Bereits die Indianer wussten, wo Rauch ist, da ist auch Feuer. Nicht immer ist ein Feuer aber durch Rauch sichtbar. Etwa bei einem Küchenbrand kann es vorkommen, dass im Bereich des Dampfabzuges gefährliche Glutnester bestehen bleiben, die später zu einem erneuten aufflammen des Brandes führen können. Spezielle Wärmebildkameras zeigen der Feuerwehr deshalb, an welcher Stelle welche Temperaturen herrschen.
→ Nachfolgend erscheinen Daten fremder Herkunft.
(** What [Merge3Text.merge_groups] yields: the kind of the region with
    the lines it takes. *)
Inductive group :=
| UnchangedLines (lines : list bytes)
| SameLines (lines : list bytes)
| ALines (lines : list bytes)
| BLines (lines : list bytes)
| ConflictLines (base_lines a_lines b_lines : list bytes).

Definition group_of (self : Merge3Text) (t : region) : group :=
  match t with
  | Unchanged z1 z2 => UnchangedLines (Py.slice (base self) z1 z2)
  | Same a1 a2 => SameLines (Py.slice (a self) a1 a2)
  | TakeA a1 a2 => ALines (Py.slice (a self) a1 a2)
  | TakeB b1 b2 => BLines (Py.slice (b self) b1 b2)
  | Conflict z1 z2 a1 a2 b1 b2 =>
      ConflictLines (Py.slice (base self) z1 z2) (Py.slice (a self) a1 a2)
        (Py.slice (b self) b1 b2)
  end.

(** [Merge3Text.merge_groups]: one group per region of [merge_regions];
    the slices raise nothing. *)
Definition merge_groups {md : Mdiff} (self : Merge3Text) : stream group :=
  (map (group_of self) (fst (merge_regions self)), snd (merge_regions self)).

(** The range of [base] a sync region covers. *)
Definition base_range (r : sync_region) : Z * Z :=
  let '(z1, z2, _, _, _, _) := r in (z1, z2).

(** ** The driver *)

(** [wordmergemode.fromui]; [word_merge] is what
    [ui.configbool("merge", "word-merge")] returns. *)
Definition fromui (word_merge : bool) : wordmergemode :=
  if word_merge then ondemand else disabled.

(** The functions of [util], [pycompat] and [mdiff] the driver calls:
    [util.binary], [pycompat.encodeutf8] and [mdiff.allblocks], which
    yields pairs of a block [(a1, a2, b1, b2)] and its kind.  The three
    modules are not part of the sources at hand; the driver is modelled
    over any such functions.  A Python [str] is a [string] here. *)
Class Externals := {
  binary : bytes -> bool;
  encodeutf8 : string -> bytes;
  allblocks : bytes -> bytes -> list bytes -> list bytes
              -> list (Z * Z * Z * Z * string)
}.

(** The two messages of the driver: ["%s looks like a binary file."]
    with the path, and ["can only specify three labels."]. *)
Inductive message :=
| LooksBinary (path : string)
| ThreeLabels.

(** What the driver can raise: [error.Abort], the TypeError of a bytes
    format applied to None, the ValueError of unpacking a list that has
    not three items, and the exceptions of the merge itself. *)
Inductive error :=
| Abort (msg : message)
| TypeError
| ValueError
| Exn (e : exn).

Inductive outcome (A : Type) :=
| Returns (x : A)
| Throws (e : error).
Arguments Returns {A} x.
Arguments Throws {A} e.

Definition obind {A B} (r : outcome A) (k : A -> outcome B) : outcome B :=
  match r with
  | Returns x => k x
  | Throws e => Throws e
  end.

Notation "x <~ r ;; k" := (obind r (fun x => k))
  (at level 61, r at next level, right associativity).

(** What the driver does to the outside: [ui.warn] of "warning: " and a
    message, [ui.fout.write] and [localctx.write]. *)
Inductive event :=
| Warn (msg : message)
| FoutWrite (text : bytes)
| CtxWrite (text : bytes) (flags : string).

(** The keyword options of [simplemerge] that it reads.  [mode] is None
    when the key is absent. *)
Module Opts.
Record t := {
  mode : option string;
  label : list string;
  quiet : bool;
  text : bool;
  print : bool;
  localorother : option string
}.
End Opts.

(** A file context: [ctx.path()], [ctx.decodeddata()] and the flags
    [simplemerge] passes on to [localctx.write]. *)
Module Ctx.
Record t := {
  path : string;
  decodeddata : bytes;
  flags : string
}.
End Ctx.

(** [result[i] = x] *)
Definition setitem {A} (l : list A) (i : Z) (x : A) : result (list A) :=
  let i' := if i <? 0 then i + Py.len l else i in
  if (0 <=? i') && (i' <? Py.len l)
  then Ok (firstn (Z.to_nat i') l ++ x :: skipn (Z.to_nat i' + 1) l)
  else Raise IndexError.

Section Driver.

Context {md : Mdiff} {ext : Externals}.

(** [_verifytext]; of [opts] it reads "quiet" and "text". *)
Definition _verifytext (text : bytes) (path : string) (opts : Opts.t)
    : list event * outcome bytes :=
  if binary text then
    let msg := LooksBinary path in
    ((if negb (Opts.quiet opts) then [Warn msg] else []),
     if negb (Opts.text opts) then Throws (Abort msg) else Returns text)
  else ([], Returns text).

(** The [for i, override in enumerate(overrides)] loop of
    [_picklabels]. *)
Fixpoint store_overrides (result : list (option bytes)) (i : Z)
    (overrides : list string) : outcome (list (option bytes)) :=
  match overrides with
  | [] => Returns result
  | override :: rest =>
      match setitem result i (Some (encodeutf8 override)) with
      | Ok result' => store_overrides result' (i + 1) rest
      | Raise e => Throws (Exn e)
      end
  end.

Definition _picklabels (defaults : list (option string))
    (overrides : list string) : outcome (list (option bytes)) :=
  if 3 <? Py.len overrides then Throws (Abort ThreeLabels)
  else
    store_overrides (map (option_map encodeutf8) defaults) 0 overrides.

(** [matchinglines], local to [_mergediff]. *)
Definition matchinglines (blocks : list (Z * Z * Z * Z * string)) : Z :=
  fold_right Z.add 0
    (map (fun bk : Z * Z * Z * Z * string =>
            let '(b0, b1, _, _, _) := bk in b1 - b0)
       (filter (fun bk : Z * Z * Z * Z * string => String.eqb (snd bk) "=")
          blocks)).

(** [difflines], local to [_mergediff]. *)
Definition difflines (blocks : list (Z * Z * Z * Z * string))
    (lines1 lines2 : list bytes) : list bytes :=
  flat_map
    (fun bk : Z * Z * Z * Z * string =>
       let '(b0, b1, b2, b3, kind) := bk in
       if String.eqb kind "="
       then map (fun line => (" " ++ line)%string) (Py.slice lines1 b0 b1)
       else map (fun line => ("-" ++ line)%string) (Py.slice lines1 b0 b1)
            ++ map (fun line => ("+" ++ line)%string) (Py.slice lines2 b2 b3))
    blocks.

(** [prefix + b" %s\n" % name]: None is no bytes-like object. *)
Definition format_name (prefix : bytes) (name : option bytes) : outcome bytes :=
  match name with
  | Some n => Returns (prefix ++ " " ++ n ++ nl)%string
  | None => Throws TypeError
  end.

(** The lines [_mergediff] appends for a conflict group. *)
Definition conflict_lines (name_a name_b name_base : option bytes)
    (base_lines a_lines b_lines : list bytes) : outcome (list bytes) :=
  let basetext := Py.join base_lines in
  let bblocks := allblocks basetext (Py.join b_lines) base_lines b_lines in
  let ablocks := allblocks basetext (Py.join a_lines) base_lines b_lines in
  let opening := ("<<<<<<<" ++ nl)%string in
  let closing := (">>>>>>>" ++ nl)%string in
  if matchinglines ablocks <? matchinglines bblocks then
    la <~ format_name "=======" name_a ;;
    lbase <~ format_name "-------" name_base ;;
    lb <~ format_name "+++++++" name_b ;;
    Returns ([opening; la] ++ a_lines ++ [lbase; lb]
             ++ difflines bblocks base_lines b_lines ++ [closing])
  else
    lbase <~ format_name "-------" name_base ;;
    la <~ format_name "+++++++" name_a ;;
    lb <~ format_name "=======" name_b ;;
    Returns ([opening; lbase; la] ++ difflines ablocks base_lines a_lines
             ++ [lb] ++ b_lines ++ [closing]).

(** The [for group in m3.merge_groups()] loop of [_mergediff] over the
    groups yielded, with its variables [lines] and [conflicts]. *)
Fixpoint mergediff_loop (name_a name_b name_base : option bytes)
    (groups : list group) (lines : list bytes) (conflicts : bool)
    : outcome (list bytes * bool) :=
  match groups with
  | [] => Returns (lines, conflicts)
  | ConflictLines base_lines a_lines b_lines :: rest =>
      shown <~ conflict_lines name_a name_b name_base
                 base_lines a_lines b_lines ;;
      mergediff_loop name_a name_b name_base rest (lines ++ shown) true
  | UnchangedLines l :: rest | SameLines l :: rest | ALines l :: rest
  | BLines l :: rest =>
      mergediff_loop name_a name_b name_base rest (lines ++ l) conflicts
  end.

Definition _mergediff (m3 : Merge3Text) (name_a name_b name_base : option bytes)
    : outcome (list bytes * bool) :=
  let groups := merge_groups m3 in
  r <~ mergediff_loop name_a name_b name_base (fst groups) [] false ;;
  match snd groups with
  | Some e => Throws (Exn e)
  | None => Returns r
  end.

(** [readctx], local to [simplemerge]. *)
Definition readctx (opts : Opts.t) (ctx : Ctx.t) : list event * outcome bytes :=
  _verifytext (Ctx.decodeddata ctx) (Ctx.path ctx) opts.

(** The body of the [try] statement of [simplemerge]: the three reads
    in their order, with what they warn. *)
Definition read_texts (opts : Opts.t) (localctx basectx otherctx : Ctx.t)
    : list event * outcome (bytes * bytes * bytes) :=
  let '(warned1, r1) := readctx opts localctx in
  match r1 with
  | Throws e => (warned1, Throws e)
  | Returns localtext =>
      let '(warned2, r2) := readctx opts basectx in
      match r2 with
      | Throws e => (warned1 ++ warned2, Throws e)
      | Returns basetext =>
          let '(warned3, r3) := readctx opts otherctx in
          match r3 with
          | Throws e => (warned1 ++ warned2 ++ warned3, Throws e)
          | Returns othertext =>
              (warned1 ++ warned2 ++ warned3,
               Returns (localtext, basetext, othertext))
          end
      end
  end.

(** The keyword arguments [simplemerge] calls [merge_lines] with. *)
Definition merge_lines_args (mode : string) (opts : Opts.t)
    (name_a name_b name_base : option bytes) : Args.t :=
  if String.eqb mode "union" then
    {| Args.name_a := name_a; Args.name_b := name_b; Args.name_base := None;
       Args.start_marker := None; Args.mid_marker := None;
       Args.end_marker := None; Args.base_marker := None;
       Args.localorother := Opts.localorother opts;
       Args.minimize := true |}
  else
    match name_base with
    | Some _ =>
        {| Args.name_a := name_a; Args.name_b := name_b;
           Args.name_base := name_base;
           Args.start_marker := Some "<<<<<<<";
           Args.mid_marker := Some "=======";
           Args.end_marker := Some ">>>>>>>";
           Args.base_marker := Some "|||||||";
           Args.localorother := Opts.localorother opts;
           Args.minimize := false |}
    | None =>
        {| Args.name_a := name_a; Args.name_b := name_b; Args.name_base := None;
           Args.start_marker := Some "<<<<<<<";
           Args.mid_marker := Some "=======";
           Args.end_marker := Some ">>>>>>>";
           Args.base_marker := None;
           Args.localorother := Opts.localorother opts;
           Args.minimize := true |}
    end.

(** The merge [simplemerge] runs: the lines, whether there are
    conflicts, and what [getattr(m3, "conflictscount", 1)] gives
    afterwards. *)
Definition run_merge (mode : string) (opts : Opts.t) (m3 : Merge3Text)
    (name_a name_b name_base : option bytes)
    : outcome (list bytes * bool * Z) :=
  if String.eqb mode "mergediff" then
    r <~ _mergediff m3 name_a name_b name_base ;;
    Returns (fst r, snd r, 1)
  else
    match merge_lines m3 (merge_lines_args mode opts name_a name_b name_base) with
    | (st, None) =>
        Returns (map chunk_bytes (out st), conflicts st, conflictscount st)
    | (_, Some e) => Throws (Exn e)
    end.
Eine Wärmebildkamera empfängt Infrarotstrahlung von einem Objekt und kann diese in einem Bild grafisch darstellen.

Besonders wertvoll sind die Wärmebildkameras bei Atemschutz-Einsätzen. Trotz Rauch können mit den Wärmebildkameras in kurzer Zeit Personen oder beispielsweise durch den Brand erwärmte und somit gefährliche Gasflaschen aufgespürt werden. Dieses technische Hilfsmittel ist enorm wichtig für die Feuerwehr und nicht mehr wegzudenken. Die Stützpunktfeuerwehr Opfikon verfügt über zwei solcher Wärmebildkameras.